I just wanted to comment that Easton Mountain Products customer service is top notch.  I was missing a spare air-lock replacement mechanism for the tent poles that come with the Kilo-2 tent.  I contacted them and had the part within a week.  That's great customer service.  

8:57 p.m. on April 19, 2014 (EDT)
351 reviewer rep
287 forum posts

I got to try this tent out for 3 nights at Havasupai falls in the Grand Canyon. 

So far my first impressions are very positive.  For a 2-man tent that weighs less than 3 lbs, this thing is roomy (relatively speaking), easy to set up, solid and quite simple. 
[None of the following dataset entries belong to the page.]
(* ===== verification/SessionEncrypt.v ===== *)
(** * Session message encryption

    Signing and encrypting a message for a recipient, and decrypting an incoming one:
    [sign_for_recipient], [encrypt_for_recipient_deterministic] and [decrypt_incoming] of
    [src/session_encrypt.cpp]. *)
From S2P Require Import Prelude ThirdParty.

Section WithSodium.
Context `{CryptoBox}.

Definition BOX_HASHKEY : bytes := "SessionBoxEphemeralHashKey".

(** A 32-byte seed is expanded to the 64-byte secret key. *)
Definition full_privkey (ed25519_privkey : bytes) : res bytes :=
  if size_of ed25519_privkey =? 32 then Ok (ed_seed_keypair ed25519_privkey).2
  else if size_of ed25519_privkey =? 64 then Ok ed25519_privkey
  else Throw InvalidArgument.

(** Drops a 0x05 prefix from a public key. *)
Definition unprefixed_pubkey (recipient_pubkey : bytes) : res bytes :=
  if (size_of recipient_pubkey =? 33) && bool_decide (head recipient_pubkey = Some (byte_of 5))
  then Ok (tail recipient_pubkey)
  else if size_of recipient_pubkey =? 32 then Ok recipient_pubkey
  else Throw InvalidArgument.

(** message || sender's pubkey || signature of (message || sender's pubkey || recipient's). *)
Definition sign_for_recipient (ed25519_privkey recipient_pubkey message : bytes) : res bytes :=
  sk ← full_privkey ed25519_privkey;
  pk ← unprefixed_pubkey recipient_pubkey;
  let buf := message ++ ed_sk_to_pk sk in
  Ok (buf ++ ed_sign (buf ++ pk) sk).

Definition encrypt_for_recipient_deterministic
    (ed25519_privkey recipient_pubkey message : bytes) : res bytes :=
  signed_msg ← sign_for_recipient ed25519_privkey recipient_pubkey message;
  let recipient_pubkey :=
    if size_of recipient_pubkey =? 33 then tail recipient_pubkey else recipient_pubkey in
  let seed := generichash 32 BOX_HASHKEY
                (take 32 ed25519_privkey ++ take 32 recipient_pubkey ++ message) in
  let '(eph_pk, eph_sk) := box_seed_keypair seed in
  let nonce := generichash 24 [] (eph_pk ++ recipient_pubkey) in
  Ok (eph_pk ++ box_easy signed_msg nonce recipient_pubkey eph_sk).

(** [decrypt_incoming(x25519_pubkey, x25519_seckey, ciphertext)]: (message, sender's pubkey). *)
Definition decrypt_incoming_x (x_pub x_sec ciphertext : bytes) : res (bytes * bytes) :=
  if size_of ciphertext <? BOX_SEALBYTES + 32 + 64 then Throw RuntimeError
  else
    let outer_size := size_of ciphertext - BOX_SEALBYTES in
    let msg_size := Z.to_nat (outer_size - 32 - 64) in
    match box_seal_open ciphertext x_pub x_sec with
    | None => Throw RuntimeError
    | Some buf =>
        let sender_ed_pk := take 32 (drop msg_size buf) in
        let sig := take 64 (drop (msg_size + 32) buf) in
        let buf := take (length buf - 64) buf ++ take 32 x_pub in
        if ed_verify sig buf sender_ed_pk
        then Ok (take (length buf - 64) buf, sender_ed_pk)
        else Throw RuntimeError
    end.

Definition decrypt_incoming (ed25519_privkey ciphertext : bytes) : res (bytes * bytes) :=
  sk ← full_privkey ed25519_privkey;
  let x_sec := ed_sk_to_curve25519 sk in
  let x_pub := scalarmult_base x_sec in
  decrypt_incoming_x x_pub x_sec ciphertext.

(** ** A message sent to oneself comes back *)

Definition x_pubkey (seed : bytes) : bytes :=
  scalarmult_base (ed_sk_to_curve25519 (ed_seed_keypair seed).2).

Lemma length_of_size {A} (l : list A) n : size_of l = Z.of_nat n -> length l = n.
Proof. unfold size_of. lia. Qed.

Lemma sign_for_recipient_seed seed pk message :
  size_of seed = 32 -> size_of pk = 32 ->
  sign_for_recipient seed pk message =
    Ok (message ++ (ed_seed_keypair seed).1 ++
        ed_sign (message ++ (ed_seed_keypair seed).1 ++ pk) (ed_seed_keypair seed).2).
Proof.
  intros Hs Hp. unfold sign_for_recipient, full_privkey. rewrite Hs. cbn.
  unfold unprefixed_pubkey. rewrite Hp. cbn. unfold ed_sk_to_pk. rewrite ed_seed_sk by done.
  rewrite drop_app_length' by (symmetry; by apply length_of_size).
  by rewrite <- !app_assoc.
Qed.

(** The recipient decodes what the sender signed. *)
Lemma decrypt_signed sender recipient message c :
  size_of sender = 32 -> size_of recipient = 32 ->
  size_of c = size_of message + 96 + BOX_SEALBYTES ->
  let pk := (ed_seed_keypair sender).1 in
  box_seal_open c (x_pubkey recipient) (ed_sk_to_curve25519 (ed_seed_keypair recipient).2) =
    Some (message ++ pk ++ ed_sign (message ++ pk ++ x_pubkey recipient) (ed_seed_keypair sender).2) ->
  decrypt_incoming recipient c = Ok (message, pk).
Proof.
  intros Hs Hr Hc pk Ho. assert (length pk = 32%nat) as Hpk.
  { apply length_of_size. by apply ed_seed_pk_size. }
  set (sig := ed_sign _ _) in Ho.
  assert (length sig = 64%nat) as Hsig by (apply length_of_size, ed_sign_size).
  assert (length (x_pubkey recipient) = 32%nat) as Hx.
  { apply length_of_size, scalarmult_base_size. }
  unfold decrypt_incoming, full_privkey. rewrite Hr. cbn [Z.eqb Pos.eqb mbind res_bind].
  unfold decrypt_incoming_x. fold (x_pubkey recipient). unfold BOX_SEALBYTES in *.
  pose proof (size_of_nonneg message). rewrite Hc, Ho.
  replace (size_of message + 96 + 48 <? 48 + 32 + 64) with false by lia.
  replace (Z.to_nat (size_of message + 96 + 48 - 48 - 32 - 64)) with (length message)
    by (unfold size_of; lia).
  rewrite drop_app_length, (take_app_length' pk) by (by rewrite Hpk).
  replace (length message + 32)%nat with (length (message ++ pk)) by (rewrite length_app; lia).
  rewrite (app_assoc message pk sig), drop_app_length.
  replace (length ((message ++ pk) ++ sig) - 64)%nat with (length (message ++ pk))
    by (rewrite !length_app; lia).
  rewrite take_app_length. rewrite (take_ge sig) by lia. rewrite (take_ge (x_pubkey _)) by lia.
  rewrite <- app_assoc. unfold sig, pk. rewrite ed_verify_sign by done. fold pk.
  replace (length (message ++ pk ++ x_pubkey recipient) - 64)%nat with (length message)
    by (rewrite !length_app; lia).
  by rewrite take_app_length.
Qed.

Lemma deterministic_roundtrip sender recipient message :
  size_of sender = 32 -> size_of recipient = 32 ->
  exists c, encrypt_for_recipient_deterministic sender (x_pubkey recipient) message = Ok c /\
            decrypt_incoming recipient c = Ok (message, (ed_seed_keypair sender).1).
Proof.
  intros Hs Hr. pose proof (scalarmult_base_size (ed_sk_to_curve25519 (ed_seed_keypair recipient).2)) as Hx.
  fold (x_pubkey recipient) in Hx.
  unfold encrypt_for_recipient_deterministic. rewrite sign_for_recipient_seed by done.
  cbn [mbind res_bind]. rewrite Hx. cbn [Z.eqb Pos.eqb].
  set (seed := generichash 32 _ _). set (msg := message ++ _).
  pose proof (box_seal_open_easy msg seed (ed_sk_to_curve25519 (ed_seed_keypair recipient).2)) as Ho.
  pose proof (box_pk_size seed) as Hp. fold (x_pubkey recipient) in Ho.
  destruct (box_seed_keypair seed) as [eph_pk eph_sk].
  cbn [fst] in Hp. eexists. split; [done|]. apply decrypt_signed; [done..| |exact Ho].
  rewrite size_of_app, box_easy_size. unfold msg. rewrite !size_of_app, ed_sign_size, ed_seed_pk_size by done.
  unfold BOX_SEALBYTES. lia.
Qed.
End WithSodium.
My 11-yr old son and I spent three nights in this tent and we both were very comfortable and slept really well.  I am 6'2" tall and had plenty of foot clearance at the foot of the tent and had room to sit up and change clothes without a problem as well.  My son was using a Thermarest pad and I was using a new Klymit V pad (thumbs up on that too) and they fit side by side perfectly.  There wasn't much room to spare.  The vestibule is pretty small.  You could fit some boots and one decent sized pack in the vestibule.  It is pretty easy to get in and out of.  The door anchors away from the entry so that is convenient.  I think the earlier version of this tent anchored at the floor and you would be stepping on the door getting in and out.  That isn't the case with this tent. 

This tent is technically called a free-standing tent but it gets much of it's structure and support from being staked down.  It is pretty flimsy if it isn't staked down.

The tent staked down very easily, and mounted down to the ground very solid.  We had a little wind that was around 20 mph gusts and it held very steady. 

I  am not ready to write a full review on this tent yet because I haven't used it in the rain or snow yet but I really must say I am quite impressed so far.